Task item
In the records below, find the line with "groups on the line. *)" and the line with "else (text, already)."; return exactly those lines and every line between them.

───── Supplied records

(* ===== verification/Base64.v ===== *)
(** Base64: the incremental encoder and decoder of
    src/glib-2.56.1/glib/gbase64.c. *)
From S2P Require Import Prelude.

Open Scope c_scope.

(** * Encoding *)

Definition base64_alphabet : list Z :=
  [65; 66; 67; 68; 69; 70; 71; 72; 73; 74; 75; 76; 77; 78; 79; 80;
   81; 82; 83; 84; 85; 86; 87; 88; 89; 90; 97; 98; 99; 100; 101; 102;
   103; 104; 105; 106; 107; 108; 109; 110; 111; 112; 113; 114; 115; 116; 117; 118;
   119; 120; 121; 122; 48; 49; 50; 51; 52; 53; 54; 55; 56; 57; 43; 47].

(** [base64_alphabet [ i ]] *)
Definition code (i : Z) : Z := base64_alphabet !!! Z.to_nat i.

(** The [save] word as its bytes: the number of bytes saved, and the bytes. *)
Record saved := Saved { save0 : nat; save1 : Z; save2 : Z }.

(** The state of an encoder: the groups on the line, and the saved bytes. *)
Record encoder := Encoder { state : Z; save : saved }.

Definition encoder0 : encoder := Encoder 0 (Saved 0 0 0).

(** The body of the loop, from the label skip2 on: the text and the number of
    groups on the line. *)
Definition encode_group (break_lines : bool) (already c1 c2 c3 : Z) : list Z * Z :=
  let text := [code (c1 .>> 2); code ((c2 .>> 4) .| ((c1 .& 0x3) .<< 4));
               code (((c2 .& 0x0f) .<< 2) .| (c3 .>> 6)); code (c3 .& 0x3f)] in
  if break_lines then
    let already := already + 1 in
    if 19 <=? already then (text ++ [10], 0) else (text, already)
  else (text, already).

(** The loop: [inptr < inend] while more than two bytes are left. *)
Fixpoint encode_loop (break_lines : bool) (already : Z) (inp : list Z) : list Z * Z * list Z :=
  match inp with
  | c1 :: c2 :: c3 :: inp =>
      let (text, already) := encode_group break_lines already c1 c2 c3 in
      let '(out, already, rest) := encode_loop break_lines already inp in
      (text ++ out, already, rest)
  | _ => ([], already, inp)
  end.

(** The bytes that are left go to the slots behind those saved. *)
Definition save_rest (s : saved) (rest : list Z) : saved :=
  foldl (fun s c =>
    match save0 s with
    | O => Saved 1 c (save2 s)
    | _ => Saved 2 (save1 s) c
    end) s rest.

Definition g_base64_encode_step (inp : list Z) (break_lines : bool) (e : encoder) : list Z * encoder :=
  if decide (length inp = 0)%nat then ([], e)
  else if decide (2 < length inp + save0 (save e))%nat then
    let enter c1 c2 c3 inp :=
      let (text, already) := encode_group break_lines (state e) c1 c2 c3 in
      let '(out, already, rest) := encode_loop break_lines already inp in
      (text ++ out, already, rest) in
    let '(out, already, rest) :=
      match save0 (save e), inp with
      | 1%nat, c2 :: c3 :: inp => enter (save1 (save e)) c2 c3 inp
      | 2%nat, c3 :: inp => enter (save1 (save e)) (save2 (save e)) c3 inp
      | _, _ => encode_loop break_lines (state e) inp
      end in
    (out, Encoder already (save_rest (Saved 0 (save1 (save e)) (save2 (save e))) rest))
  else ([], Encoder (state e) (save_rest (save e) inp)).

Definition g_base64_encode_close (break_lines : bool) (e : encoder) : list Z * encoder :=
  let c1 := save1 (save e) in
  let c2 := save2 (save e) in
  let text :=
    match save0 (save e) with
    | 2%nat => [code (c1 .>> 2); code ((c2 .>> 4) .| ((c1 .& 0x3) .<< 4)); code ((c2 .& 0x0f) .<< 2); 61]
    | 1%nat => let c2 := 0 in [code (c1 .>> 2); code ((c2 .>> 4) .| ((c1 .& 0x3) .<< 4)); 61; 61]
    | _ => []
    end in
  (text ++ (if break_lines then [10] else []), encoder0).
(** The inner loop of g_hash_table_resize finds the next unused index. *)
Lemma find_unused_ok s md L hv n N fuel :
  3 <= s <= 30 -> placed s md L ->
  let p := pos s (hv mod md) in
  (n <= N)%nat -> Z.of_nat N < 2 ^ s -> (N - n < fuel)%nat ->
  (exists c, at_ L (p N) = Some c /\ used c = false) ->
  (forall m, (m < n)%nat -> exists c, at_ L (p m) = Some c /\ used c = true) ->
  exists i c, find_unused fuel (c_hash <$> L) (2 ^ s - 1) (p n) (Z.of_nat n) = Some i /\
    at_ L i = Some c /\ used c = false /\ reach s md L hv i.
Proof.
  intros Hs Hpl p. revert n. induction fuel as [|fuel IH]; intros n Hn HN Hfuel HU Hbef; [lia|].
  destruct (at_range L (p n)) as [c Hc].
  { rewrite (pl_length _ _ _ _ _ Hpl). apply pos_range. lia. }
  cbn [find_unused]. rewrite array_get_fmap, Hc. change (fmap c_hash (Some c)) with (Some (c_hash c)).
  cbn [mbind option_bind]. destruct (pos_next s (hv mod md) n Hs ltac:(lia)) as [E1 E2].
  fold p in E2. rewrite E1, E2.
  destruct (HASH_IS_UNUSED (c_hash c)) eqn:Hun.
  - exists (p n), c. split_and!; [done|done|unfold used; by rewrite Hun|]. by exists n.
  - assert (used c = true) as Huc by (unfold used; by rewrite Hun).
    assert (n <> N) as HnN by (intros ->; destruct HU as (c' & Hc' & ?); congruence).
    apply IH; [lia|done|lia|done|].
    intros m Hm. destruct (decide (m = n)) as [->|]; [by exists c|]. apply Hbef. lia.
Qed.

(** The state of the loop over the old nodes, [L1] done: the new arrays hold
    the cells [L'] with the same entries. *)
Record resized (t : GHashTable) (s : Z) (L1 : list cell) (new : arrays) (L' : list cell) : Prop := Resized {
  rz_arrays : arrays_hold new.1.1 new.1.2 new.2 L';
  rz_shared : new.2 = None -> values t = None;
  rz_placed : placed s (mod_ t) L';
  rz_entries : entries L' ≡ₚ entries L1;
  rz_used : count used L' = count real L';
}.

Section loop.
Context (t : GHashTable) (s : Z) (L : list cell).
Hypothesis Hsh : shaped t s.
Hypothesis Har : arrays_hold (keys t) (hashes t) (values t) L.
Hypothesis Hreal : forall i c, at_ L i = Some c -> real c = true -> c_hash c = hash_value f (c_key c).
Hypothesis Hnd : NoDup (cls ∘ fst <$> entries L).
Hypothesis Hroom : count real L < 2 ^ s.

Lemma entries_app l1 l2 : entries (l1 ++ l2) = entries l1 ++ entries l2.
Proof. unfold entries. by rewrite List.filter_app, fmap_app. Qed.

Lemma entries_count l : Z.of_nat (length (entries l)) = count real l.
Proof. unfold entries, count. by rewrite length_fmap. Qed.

──────────

Solved problem
    groups on the line. *)
Definition encode_group (break_lines : bool) (already c1 c2 c3 : Z) : list Z * Z :=
  let text := [code (c1 .>> 2); code ((c2 .>> 4) .| ((c1 .& 0x3) .<< 4));
               code (((c2 .& 0x0f) .<< 2) .| (c3 .>> 6)); code (c3 .& 0x3f)] in
  if break_lines then
    let already := already + 1 in
    if 19 <=? already then (text ++ [10], 0) else (text, already)
  else (text, already).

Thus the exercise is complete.